Among the films screening in the first week of the Los Angeles Latino International Film Festival, which runs Friday through July 30 at the Egyptian Theater, is Chilean filmmaker Cristian Galaz’s tempestuous and lively three-episode “El Chacotero Sentimental: La Pelicula” (Saturday at 10 a.m., Sunday at 7 p.m.). A box-office smash in Chile last year, it marked the end of state censorship that began in the early ‘70s with the military dictatorship. The film is inspired by Chile’s most popular radio show, a call-in program whose host, Rumpy (Roberto Artiagoitia), serves as the bemused, seen-it-all narrator. The episodes are ostensibly based on calls made by listeners looking for advice or simply desiring to tell their stories.

The first episode is a funny and poignant tale of a young couple (Daniel Munoz and Lorene Prieto) whose love life is being ruined by the lack of privacy in a bleak housing project. The second is a taut, tragic tale of incest starring Ximena Rivas and Patricia Rivadeneira as sisters at odds with each other, whose father (Mateo Iribarren, who also wrote the entire film) has long taken one of them as his lover. “El Chacotero Sentimental” ends with a ribald tale in which the hot affair between a married woman (Tamara Acosta) and a neighbor student (Pablo Macaya) involves a surprising coincidence.
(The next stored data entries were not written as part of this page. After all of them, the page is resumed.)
(** * Webhook correlation engine: callback ingestion, batch records, flattening

    Shallow embedding of [src/app.py], [src/lib/storage.py],
    [src/lib/csv_writer.py] and [src/services/signalhire_client.py].  The files under [DATA_ROOT] are modelled as an
    explicit store that every storage function takes and returns; Python
    exceptions are modelled by a small error monad.

    Conventions of the model:
    - reading and writing the files does not fail, and a request id or a batch
      id names exactly one file or directory; the one failure of a write that
      is modelled, a text that the encoding of [results.json] or [results.csv]
      rejects, is in the handler [callback_io], which [callback] is for the
      deliveries whose result files can be written;
    - a handler runs from its first line to its last before the next one
      starts (the interleavings of concurrent handlers are not modelled);
    - what the outside world decides is an input of the handler: the parsed
      body of a delivery, the answer of the provider to a submission, whether
      the mail transport raises, the reading of the clock. *)

From Stdlib Require Import ZArith String Ascii List Lia PrimFloat.
From stdpp Require Import base option strings pretty list gmap.
Import ListNotations.

Local Open Scope Z_scope.

(** ** Python values decoded from JSON *)

#[local] Set Warnings "-register-all".

(** What [json.loads] / [request.json()] can return.  An object is kept as
    the association list of its members; [dict.get] reads the first binding of
    a key (a decoded object has one binding per key). *)
Inductive json : Type :=
| JNull
| JBool (b : bool)
| JInt (z : Z)
| JFloat (f : float)
| JStr (s : string)
| JList (l : list json)
| JObj (o : list (string * json)).

(** Exceptions that the modelled code can raise. *)
Inductive exn : Type :=
| AttributeError (ty attr : string)
| TypeError_not_iterable (ty : string)
| JSONDecodeError (msg : string)
| MailError (msg : string)
| UnicodeEncodeError (msg : string).

Inductive result (A : Type) : Type :=
| Ok (a : A)
| Raise (e : exn).
Arguments Ok {A} a.
Arguments Raise {A} e.

#[global] Instance result_bind : MBind result := fun A B k m =>
  match m with
  | Ok a => k a
  | Raise e => Raise e
  end.

Fixpoint mapM {A B} (f : A -> result B) (l : list A) : result (list B) :=
  match l with
  | [] => Ok []
  | a :: l' => b ← f a; bs ← mapM f l'; Ok (b :: bs)
  end.

(** [type(x).__name__] *)
Definition type_name (x : json) : string :=
  match x with
  | JNull => "NoneType"
  | JBool _ => "bool"
  | JInt _ => "int"
  | JFloat _ => "float"
  | JStr _ => "str"
  | JList _ => "list"
  | JObj _ => "dict"
  end.

(** [str(e)] *)
Definition str_exn (e : exn) : string :=
  match e with
  | AttributeError ty attr =>
      "'" +:+ ty +:+ "' object has no attribute '" +:+ attr +:+ "'"
  | TypeError_not_iterable ty => "'" +:+ ty +:+ "' object is not iterable"
  | JSONDecodeError msg => msg
  | MailError msg => msg
  | UnicodeEncodeError msg => msg
  end.

(** [bool(x)] *)
Definition truthy (x : json) : bool :=
  match x with
  | JNull => false
  | JBool b => b
  | JInt z => negb (z =? 0)
  | JFloat f => negb (PrimFloat.eqb f PrimFloat.zero)
  | JStr s => negb (String.eqb s "")
  | JList l => match l with [] => false | _ => true end
  | JObj o => match o with [] => false | _ => true end
  end.

(** [a or b] *)
Definition py_or (a b : json) : json := if truthy a then a else b.

Fixpoint assoc (k : string) (o : list (string * json)) : option json :=
  match o with
  | [] => None
  | (k', v) :: o' => if String.eqb k k' then Some v else assoc k o'
  end.

(** [x.get(k)]: [None] for a missing key, [AttributeError] off a dict. *)
Definition py_get (x : json) (k : string) : result json :=
  match x with
  | JObj o => Ok (default JNull (assoc k o))
  | _ => Raise (AttributeError (type_name x) "get")
  end.

Fixpoint chars (s : string) : list json :=
  match s with
  | EmptyString => []
  | String c s' => JStr (String c EmptyString) :: chars s'
  end.

(** The elements a [for] loop over [x] visits. *)
Definition py_iter (x : json) : result (list json) :=
  match x with
  | JList l => Ok l
  | JStr s => Ok (chars s)
  | JObj o => Ok (map (fun kv => JStr (fst kv)) o)
  | _ => Raise (TypeError_not_iterable (type_name x))
  end.

(** ** [lib/csv_writer.py] *)

(** One row of [results.csv]; the fields are the keys of the row dict. *)
Record row : Type := mk_row {
  uid : json;
  full_name : json;
  status : json;
  linkedin_url : json;
  contact_type : json;
  contact_value : json;
  contact_subtype : json
}.

(** Lower-casing restricted to the ASCII letters; the instance of
    [str.lower] used on the concrete inputs below. *)
Definition ascii_lower_char (c : ascii) : ascii :=
  let n := N_of_ascii c in
  if ((65 <=? n) && (n <=? 90))%N then ascii_of_N (n + 32) else c.

Fixpoint ascii_lower (s : string) : string :=
  match s with
  | EmptyString => EmptyString
  | String c s' => String (ascii_lower_char c) (ascii_lower s')
  end.

Definition is_ascii_space (c : ascii) : bool :=
  let n := N_of_ascii c in
  (((9 <=? n) && (n <=? 13)) || ((28 <=? n) && (n <=? 32)))%N.

Fixpoint lstrip (s : string) : string :=
  match s with
  | EmptyString => EmptyString
  | String c s' => if is_ascii_space c then lstrip s' else s
  end.

Fixpoint rstrip (s : string) : string :=
  match s with
  | EmptyString => EmptyString
  | String c s' =>
      match rstrip s' with
      | EmptyString => if is_ascii_space c then EmptyString else String c EmptyString
      | t => String c t
      end
  end.

(** Stripping of the ASCII white space; the instance of [str.strip] used on
    the concrete inputs below. *)
Definition ascii_strip (s : string) : string := rstrip (lstrip s).

(** ** [lib/storage.py]: the files under [DATA_ROOT] *)

(** An entry of the ["errors"] list of a batch's status. *)
Inductive error_entry : Type :=
| ItemError (item : string) (error : option string)
| EmailError (email_error : string)
| CallbackError (callback_error : string).

(** What [submit_identifier] returns: [{success, request_id?, error?,
    diagnostics?}]. *)
Record submit_result : Type := mk_submit_result {
  success : bool;
  request_id : option string;
  error : option string;
  diagnostics : option json
}.

(** An entry of the ["submissions"] list. *)
Record submission : Type := mk_submission {
  sub_item : string;
  sub_success : bool;
  sub_request_id : option string;
  sub_error : option string;
  sub_diagnostics : option json
}.

(** The status dict kept in [status.json]; a key that is absent from the dict
    is [None], so that [{}] is [empty_status]. *)
Record batch_status : Type := mk_status {
  st_status : option string;
  st_email : option string;
  st_total_items : option Z;
  st_pending : option (list string);
  st_received : option Z;
  st_errors : option (list error_entry);
  st_submissions : option (list submission)
}.

Definition empty_status : batch_status :=
  mk_status None None None None None None None.

Definition set_st_status (v : string) (st : batch_status) : batch_status :=
  mk_status (Some v) (st_email st) (st_total_items st) (st_pending st)
    (st_received st) (st_errors st) (st_submissions st).

Definition set_st_pending (v : list string) (st : batch_status) : batch_status :=
  mk_status (st_status st) (st_email st) (st_total_items st) (Some v)
    (st_received st) (st_errors st) (st_submissions st).

Definition set_st_received (v : Z) (st : batch_status) : batch_status :=
  mk_status (st_status st) (st_email st) (st_total_items st) (st_pending st)
    (Some v) (st_errors st) (st_submissions st).

(** [st.setdefault("errors", []).append(e)] *)
Definition append_error (e : error_entry) (st : batch_status) : batch_status :=
  mk_status (st_status st) (st_email st) (st_total_items st) (st_pending st)
    (st_received st) (Some (default [] (st_errors st) ++ [e]))
    (st_submissions st).

(** [status["submissions"].append(s)] *)
Definition append_submission (s : submission) (st : batch_status) : batch_status :=
  mk_status (st_status st) (st_email st) (st_total_items st) (st_pending st)
    (st_received st) (st_errors st)
    (Some (default [] (st_submissions st) ++ [s])).

(** The files of one batch directory; [None] is a file that does not exist.
    [results.csv] is kept as its data rows: the header line is written together
    with the first rows and every row has the same seven keys. *)
Record batch_files : Type := mk_files {
  original_csv : option string;
  status_json : option batch_status;
  results_json : option (gmap string json);
  results_csv : option (list row)
}.

Definition no_files : batch_files := mk_files None None None None.

(** A call of the mail transport. *)
Inductive mail : Type :=
| ResultEmail (to_addr batch_id : string) (attachment : list row)
| ErrorEmail (to_addr batch_id error_msg : string).

(** [REQUESTS_DIR] (one file per request id, holding a batch id),
    [BATCHES_DIR] (one directory per batch id) and the calls made to the mail
    transport so far.  A request id or batch id names one file or directory. *)
Record world : Type := mk_world {
  requests : gmap string string;
  batches : gmap string batch_files;
  sent : list mail
}.

(** [batch_dir]: the directory is created on demand, so a batch id without
    files is a directory without files. *)
Definition batch_dir (batch_id : string) (w : world) : batch_files :=
  default no_files (batches w !! batch_id).

Definition set_batch_dir (batch_id : string) (d : batch_files) (w : world) : world :=
  mk_world (requests w) (<[batch_id := d]> (batches w)) (sent w).

Definition save_original_csv (batch_id content : string) (w : world) : world :=
  let d := batch_dir batch_id w in
  set_batch_dir batch_id
    (mk_files (Some content) (status_json d) (results_json d) (results_csv d)) w.

Definition write_status (batch_id : string) (st : batch_status) (w : world) : world :=
  let d := batch_dir batch_id w in
  set_batch_dir batch_id
    (mk_files (original_csv d) (Some st) (results_json d) (results_csv d)) w.

Definition read_status (batch_id : string) (w : world) : batch_status :=
  default empty_status (status_json (batch_dir batch_id w)).

Definition map_request_to_batch (request_id batch_id : string) (w : world) : world :=
  mk_world (<[request_id := batch_id]> (requests w)) (batches w) (sent w).

(** [data.setdefault(request_id, payload)] on the decoded [results.json],
    for a ledger whose text can be written; [append_results_json_io] has the
    write that raises. *)
Definition append_results_json (batch_id request_id : string) (payload : json)
    (w : world) : world :=
  let d := batch_dir batch_id w in
  let data := default ∅ (results_json d) in
  let data' := match data !! request_id with
               | Some _ => data
               | None => <[request_id := payload]> data
               end in
  set_batch_dir batch_id
    (mk_files (original_csv d) (status_json d) (Some data') (results_csv d)) w.

(** [append_results_csv] for rows that can be written;
    [append_results_csv_io] has the write that raises. *)
Definition append_results_csv (batch_id : string) (rows : list row) (w : world)
  : world :=
  match rows with
  | [] => w
  | _ =>
      let d := batch_dir batch_id w in
      set_batch_dir batch_id
        (mk_files (original_csv d) (status_json d) (results_json d)
           (Some (default [] (results_csv d) ++ rows))) w
  end.

(** [batch_csv_path(batch_id).exists()] *)
Definition csv_exists (batch_id : string) (w : world) : bool :=
  match results_csv (batch_dir batch_id w) with
  | Some _ => true
  | None => false
  end.

(** [bool(s)] for [s : str | None] *)
Definition truthy_str (s : option string) : bool :=
  match s with
  | Some s => negb (String.eqb s "")
  | None => false
  end.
Each segment is brisk and vital and attests to Galaz’s ability to make deft shifts in tone.

Alfonso Albacete and David Menkes’ “Sobrevivire” (I Will Survive) (Sunday at 9 p.m.) charts with compassion and perception a contemporary romance starring Emma Suarez and Juan Diego Botto, two of Spain’s most charismatic and versatile young stars. Suarez’s Marga is a widowed mother who has rebuilt her life with the help of her friend Rosa (Mirtha Ibarra), a warm and loving Cuban emigre. The 30ish Marga weighs the idea of a romance with a heretofore gay man (Botto) some 10 years her junior. With a mature realism, the filmmakers and their co-writer Lucia Etxeberria bring Marga to the point at which she must decide whether a love that is less than perfect and of uncertain duration is better than no love at all.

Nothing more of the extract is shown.